Markets have largely turned south ever since the US Federal Reserve Board walked away from its overly accommodative policies that began at the outset of the COVID-19 pandemic.
Turning on a more hawkish tone, the Fed began diminishing its asset purchases a few months ago, but it wasn’t until March that the central bank’s Federal Open Markets Committee (FOMC) raised rates for the first time in three years. The conservative 0.25% raise would set a precedent for higher hikes to follow.
Earlier this month, the FOMC announced that the Fed’s benchmark interest rate would rise by 0.5% – double the increase of the previous meeting. The committee’s hike in May denoted the biggest increase in interest rates in over two decades.
Additionally, the FOMC announced it would begin shrinking its balance sheet, meaning it would no longer be a holder of assets like bonds and mortgages, driving bond yields and mortgage rates up and putting extra pressure on equities.

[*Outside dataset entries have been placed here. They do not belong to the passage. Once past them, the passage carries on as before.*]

(* ===== verification/ValidatorSpec.v ===== *)
(** * crates/validator: what is requested, and that no request is lost

    A fault proof that is requested contradicts the proposal at its first wrong
    output; an entry of a queue stays there until its proof has been requested or
    is no longer needed. *)

From S2P Require Import Prelude Bytes Config Journal Blobs Precondition Stitching Deployment Proposal Agent Validator.
From stdpp Require Import sorting.
Open Scope Z_scope.

Section requests_spec.
Context {S R : Type} `{Nodes S} `{OpNode S} `{ValidatorHost S} `{Kzg}.
Abbreviation V := (Validator S R).

(** ** Fault proofs contradict the proposal *)

(** A game as the contracts let it be made, on top of its parent. *)
Record game_shape (a : SyncAgent) (par p : Proposal) : Prop := {
  gs_parent : has_parent p = true;
  gs_outputs : Z.of_nat (length (io_field_elements p)) = proposal_output_count (deployment a) - 1;
  gs_verdicts : length (correct_io p) = length (io_field_elements p);
  gs_block : output_block_number p =
    output_block_number par + proposal_output_count (deployment a) * output_block_span (deployment a);
  gs_parent_block : 0 <= output_block_number par;
  gs_span : 0 < output_block_span (deployment a);
}.

Lemma starting_block_shape a par p : game_shape a par p -> starting_block a p = output_block_number par.
Proof. intros Hg. unfold starting_block, sat_sub. rewrite (gs_block _ _ _ Hg). pose proof (gs_parent_block _ _ _ Hg). lia. Qed.

(** The commitment of a proposal at a position: an intermediate output by its
    field element, and the claim by the root itself. *)
Definition commits (p : Proposal) (position : nat) (root : Z) : Prop :=
  match io_field_elements p !! position with
  | Some fe => hash_to_fe root = fe
  | None => position = length (io_field_elements p) /\ root = output_root p
  end.

(** What the judgement says about the root that the agent holds for the block of
    a position. *)
Lemma judged_position a par q p correct i root :
  game_shape a par q -> assess_correctness a q = Ok (p, correct) ->
  (i <= length (io_field_elements q))%nat ->
  outputs a !! (output_block_number par + (Z.of_nat i + 1) * output_block_span (deployment a)) = Some root ->
  exists b, (if (i <? length (io_field_elements q))%nat then correct_io p !! i else Some (correct_claim p)) =
    Some (Some b) /\ (b = true <-> commits q i root).
Proof.
  intros Hg Ha Hi Hroot.
  destruct (assess_correctness_Ok _ _ _ _ Ha (gs_parent _ _ _ Hg)) as
    (io & trail & claim & parc & -> & _ & _ & (local & Hlocal & ->) & _ & _ & Hio & _).
  cbn [set_verdicts correct_io correct_claim]. unfold commits.
  destruct (Nat.ltb_spec i (length (io_field_elements q))) as [Hlt|Hge].
  - destruct (lookup_lt_is_Some_2 _ _ Hlt) as [fe Hfe]. rewrite Hfe.
    destruct (Hio _ _ Hfe) as (b & (_ & _ & h & Hh & ->)%judge_Ok & ->).
    rewrite (starting_block_shape _ _ _ Hg), Hroot in Hh. simplify_eq.
    eexists. split; [done|]. apply Z.eqb_eq.
  - assert (i = length (io_field_elements q)) as -> by lia.
    rewrite lookup_ge_None_2 by lia.
    replace (output_block_number par + (Z.of_nat (length (io_field_elements q)) + 1) * output_block_span (deployment a))
      with (output_block_number q) in Hroot by (rewrite (gs_block _ _ _ Hg), (gs_outputs _ _ _ Hg); lia).
    rewrite Hroot in Hlocal. simplify_eq.
    eexists. split; [done|]. rewrite Z.eqb_eq. tauto.
Qed.

(** The position of an output fault is the first wrong one. *)
Lemma output_fault_first p i :
  fault p = Some (Output i) -> length (correct_io p) = length (io_field_elements p) ->
  (i <= length (io_field_elements p))%nat /\
  (if (i <? length (io_field_elements p))%nat then correct_io p !! i else Some (correct_claim p)) = Some (Some false) /\
  forall j, (j < i)%nat -> correct_io p !! j <> Some (Some false).
Proof.
  intros Hf Hlen. pose proof (fault_spec p) as (_ & _ & Hs). rewrite Hf in Hs.
  destruct Hs as [_ [[Hi Hj]|(-> & Hc & Hio)]].
  - pose proof (lookup_lt_Some _ _ _ Hi). rewrite Hlen in *. rewrite (proj2 (Nat.ltb_lt _ _)) by done.
    split_and!; [lia|done|done].
  - rewrite Nat.ltb_irrefl. split_and!; [lia|congruence|]. intros j _ Hj. by apply Hio, list_elem_of_lookup_2 with j.
Qed.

Bitcoin’s correlation with equity markets can be partly explained by the greater involvement of professional investors and institutions, which are sensitive to the availability of capital and therefore interest rates, Morgan Stanley reportedly said.
In addition to a hawkish US central bank, global issues like the Russian war in Ukraine and China’s ongoing lockdowns have stressed supply chains worldwide, further pressing markets down to erase part of the gains made since late 2020 – Bitcoin included.